Objective: This study investigated whether the right atrial conduction time (RACT) estimated by tissue Doppler imaging (TDI) predicts patients with concomitant C-AFL and AF.
Methods: We retrospectively analyzed 418 patients (mean age 61.7 years, 73.4% men) undergoing catheter ablation of paroxysmal AF. The patients were classified into 2 groups based on evidence of C-AFL using conventional screening with a clinical observation or induction during procedures. The preoperative RACT, defined as a longer duration between the onset of the P-wave and peak A’-wave on the lateral tricuspid annulus or septal mitral annulus and the total atrial conduction time (TACT), defined as the same time duration on the lateral mitral annulus, were evaluated in all patients.

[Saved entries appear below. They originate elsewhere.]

Lemma execute_spec (G : Prop) E n : forall rt, ok rt ->
  gspec G (execute n rt) (fun q => ok (fst q) /\ kept rt (fst q) /\ exists l, job_list rt ++ l = snd q ++ job_list (fst q) /\ (n <= length (job_list rt) -> length (snd q) = n)%nat) E.
Proof.
  induction n as [|n IH]; intros rt Hok; cbn [execute]; [apply gspec_ret; split; [exact Hok|]; split; [intros p s Hp _; eauto|]; exists []; rewrite app_nil_r; auto|].
  destruct (job_list rt) as [|e l] eqn:El.
  - unfold JS_ExecutePendingJob. rewrite El, ret_bind. eapply gspec_bind; [apply (IH rt Hok)|]. intros [rt1 l1] (K1 & K2 & l & K3 & _). cbn [fst snd] in *. apply gspec_ret. split; [exact K1|]. split; [exact K2|]. exists l. rewrite El in K3. split; [exact K3|cbn; lia].
  - eapply gspec_bind; [apply (execute_job_spec G E rt e l Hok El)|]. intros [[rt1 z] oe] (Eo & K1 & K3 & l' & K2). cbn [fst snd] in *. subst oe.
    eapply gspec_bind; [apply (IH rt1 K1)|]. intros [rt2 l2] (J1 & J2 & l3 & J3 & J4). cbn [fst snd] in *. apply gspec_ret. split; [exact J1|]. split; [apply (kept_trans rt rt1); assumption|].
    exists (l' ++ l3). cbn [fst snd]. rewrite K2 in J3, J4. split; [cbn; rewrite <- J3, <- app_assoc; reflexivity|]. cbn [length]. intros Hn. f_equal. apply J4. rewrite length_app. lia.
Qed.

Lemma program_spec (G : Prop) E u n : gspec G (program u n) (fun q => ok (fst q)) E.
Proof.
  unfold program. eapply gspec_bind; [apply (exec_spec G E u initial_runtime initial_runtime_ok)|]. intros [rt c] [K1 _]. cbn [fst] in *. eapply gspec_mono; [apply (execute_spec G E n rt K1)| |auto]. intros q [H _]. exact H.
Qed.

(** An unused pair of resolving functions can settle its promise, and is the only
    one that can. *)
Lemma ok_unused rt sr f : ok rt -> functions rt !! sr = Some f -> already_resolved f = false ->
  (exists s, promises rt !! fd_promise f = Some s /\ promise_state s = JS_PROMISE_PENDING) /\
  forall sr' f', functions rt !! sr' = Some f' -> already_resolved f' = false -> fd_promise f' = fd_promise f -> sr' = sr.
Proof.
  intros Hok Hf Ha. destruct (ok_use_pair rt sr f Hok Hf Ha) as (_ & _ & Hc & _ & Hs). split; [exact Hs|]. intros sr' f' Hf' Ha' Ep. destruct (decide (sr' = sr)) as [E|Hne]; [exact E|exfalso].
  unfold claims in Hc. rewrite (open_pairs_delete _ sr f (fd_promise f) Hf), (open_pairs_delete (delete sr (functions rt)) sr' f' (fd_promise f)) in Hc by (rewrite lookup_delete_ne by congruence; exact Hf').
  rewrite !bool_decide_eq_true_2 in Hc by (split; assumption || reflexivity). cbn in Hc. lia.
Qed.

(** C5: whatever the program does, a promise is settled at most once.  In every
    state reached by a program and any number of jobs, an unused pair of resolving
    functions belongs to a pending promise and no other unused pair does, so that
    the test of [fulfill_or_reject_promise] for a settled promise never succeeds;
    and however many jobs follow, a settled promise keeps its state and its
    result. *)
Theorem promises_settle_once u n m o :
  exists rt l o1, program u n o = (Ok (rt, l), o1) /\
    (forall sr f, functions rt !! sr = Some f -> already_resolved f = false ->
       (exists s, promises rt !! fd_promise f = Some s /\ promise_state s = JS_PROMISE_PENDING) /\
       forall sr' f', functions rt !! sr' = Some f' -> already_resolved f' = false -> fd_promise f' = fd_promise f -> sr' = sr) /\
    exists rt' l' o2, execute m rt o1 = (Ok (rt', l'), o2) /\
      forall p s, promises rt !! p = Some s -> promise_state s <> JS_PROMISE_PENDING ->
        exists s', promises rt' !! p = Some s' /\ promise_state s' = promise_state s /\ promise_result s' = promise_result s.
Proof.
  destruct (gspec_run _ _ o (program_spec (grants o) no_exn u n)) as ([rt l] & o1 & E1 & Hok). cbn [fst] in Hok. exists rt, l, o1. split; [exact E1|]. split; [intros sr f; apply ok_unused, Hok|].
  destruct (gspec_run _ _ o1 (execute_spec (grants o1) no_exn m rt Hok)) as ([rt' l'] & o2 & E2 & _ & Hk & _). exists rt', l', o2. split; [exact E2|]. intros p s Hp Hs. apply (Hk p s Hp).
  unfold settled. rewrite bool_decide_eq_false_2 by exact Hs. reflexivity.
Qed.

Results: Evidence of C-AFL was found in 128 patients (30.6%) including 87 with a pre-procedural clinical diagnosis and 41 with an initial diagnosis during the procedure. Despite a similar TACT (142.0 ± 20.2 vs. 144.3 ± 21.7 milliseconds, p =0.321), the patients with coexistent C-AFL had a significantly longer RACT than those without (137.3 ± 17.8 vs. 126.5 ± 22.0 milliseconds, p <0.001). A multiple logistic regression analysis revealed that the BNP, RACT, and ratio of the RACT to TACT (RACT/TACT) were independent predictors for identifying coexistent C-AFL. However, the receiver operator characteristics curve analyses demonstrated that the RACT/TACT was the most superior accurate predictor for identifying coexistent C-AFL (area under the curve 0.810). When adding the discrimination of a prolonged RACT/TACT (cut off value: 93%) into the conventional screening, the percent of patients who could be treated for C-AFL within the initial procedures increased from 78.9% to 98.4%.
Conclusion: Measuring the estimated RACT using the TDI may be useful for predicting patients with concomitant C-AFL and AF. Even in patients without evidence of C-AFL, a prophylactic CTI ablation for those with a prolonged RACT/TACT may help prevent a C-AFL recurrence.